▶ **EXERCISE PROMPT**: Produce a word-for-word restatement of the lines from the line with "Definition set_pool (w" to the end of the listing below, inclusive.

▶ **SUPPLIED DATA**:
(** * MemoryPool: a fixed-size-object pool allocator (C-11/MemoryPool.h, .tcc)

    A shallow embedding of the class template [MemoryPool<T, BlockSize>]
    and the properties of its block growth, free list and ownership
    transfer.

    Addresses and [size_t] values are 64-bit unsigned integers, written as
    [Z] with the wrap-around spelled out ([wrap]).  The raw memory the pool
    threads its two linked lists through is a store of pointer-sized words
    ([Heap]); the system allocator ([operator new]) is an oracle handed to
    every call that may reach it. *)

From Stdlib Require Import String ZArith List Lia Bool Permutation.
Import ListNotations.
Open Scope Z_scope.

(** ** The machine: LP64 *)

Definition ptr_modulus : Z := 2 ^ 64.

(** Unsigned 64-bit arithmetic ([uintptr_t], [size_t], pointer bumps). *)
Definition wrap (x : Z) : Z := x mod ptr_modulus.

Definition nullptr : Z := 0.

(** [sizeof(slot_pointer_)], [sizeof(data_pointer_)], the alignment of a pointer. *)
Definition sizeof_pointer : Z := 8.
Definition alignof_pointer : Z := 8.

(** ** Raw memory

    The pool only ever reads and writes one pointer-sized word per address:
    the [next] member of a [Slot_] (which for a block is its leading word).
    [load h a] is the word found at [a]; nothing is assumed about words that
    were never stored.  The word at [a] stands for the bytes [a .. a+7]:
    words less than 8 bytes apart share bytes in the machine but are kept
    apart here, which is exact as long as the words stored and loaded are
    at least 8 bytes apart, as the block headers and slots of a session
    are.  [overwrite h p size img] is memory after the [size] bytes from [p]
    on were written by someone else: every word that shares a byte with
    them is replaced by what [img] says. *)

Module Heap.

Definition t : Type := Z -> Z.

Definition load (h : t) (a : Z) : Z := h a.

Definition store (h : t) (a v : Z) : t :=
  fun x => if x =? a then v else h x.

Definition overwrite (h : t) (p size : Z) (img : Z -> Z) : t :=
  fun x => if (p - 8 <? x) && (x <? p + size) then img x else h x.

End Heap.

Arguments Heap.load : simpl never.
Arguments Heap.store : simpl never.
Arguments Heap.overwrite : simpl never.

(** ** The pool object: four cursors *)

Record MemoryPool : Type := mkPool {
  currentBlock_ : Z;   (* head of the chain of blocks *)
  currentSlot_  : Z;   (* bump cursor *)
  lastSlot_     : Z;   (* limit cursor *)
  freeSlots_    : Z    (* head of the free list *)
}.

(** What can be observed from outside the pool. *)
Inductive event : Type :=
| Deleted (block : Z)        (* operator delete(block) *)
| Constructed (p : Z)        (* placement new at p *)
| Destroyed (p : Z).         (* p->~value_type() *)

Record World : Type := mkWorld {
  pool   : MemoryPool;
  heap   : Heap.t;
  events : list event
}.

Definition set_pool (w : World) (p : MemoryPool) : World :=
  mkWorld p (heap w) (events w).

Definition emit (w : World) (e : event) : World :=
  mkWorld (pool w) (heap w) (events w ++ [e]).

(** A call either returns or lets [std::bad_alloc] escape; the world after
    the call is given in both cases. *)
Inductive outcome (A : Type) : Type :=
| Returned (a : A)
| BadAlloc.
Arguments Returned {A} a.
Arguments BadAlloc {A}.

▶ **SOLUTION**:
Definition set_pool (w : World) (p : MemoryPool) : World :=
  mkWorld p (heap w) (events w).

Definition emit (w : World) (e : event) : World :=
  mkWorld (pool w) (heap w) (events w ++ [e]).

(** A call either returns or lets [std::bad_alloc] escape; the world after
    the call is given in both cases. *)
Inductive outcome (A : Type) : Type :=
| Returned (a : A)
| BadAlloc.
Arguments Returned {A} a.
Arguments BadAlloc {A}.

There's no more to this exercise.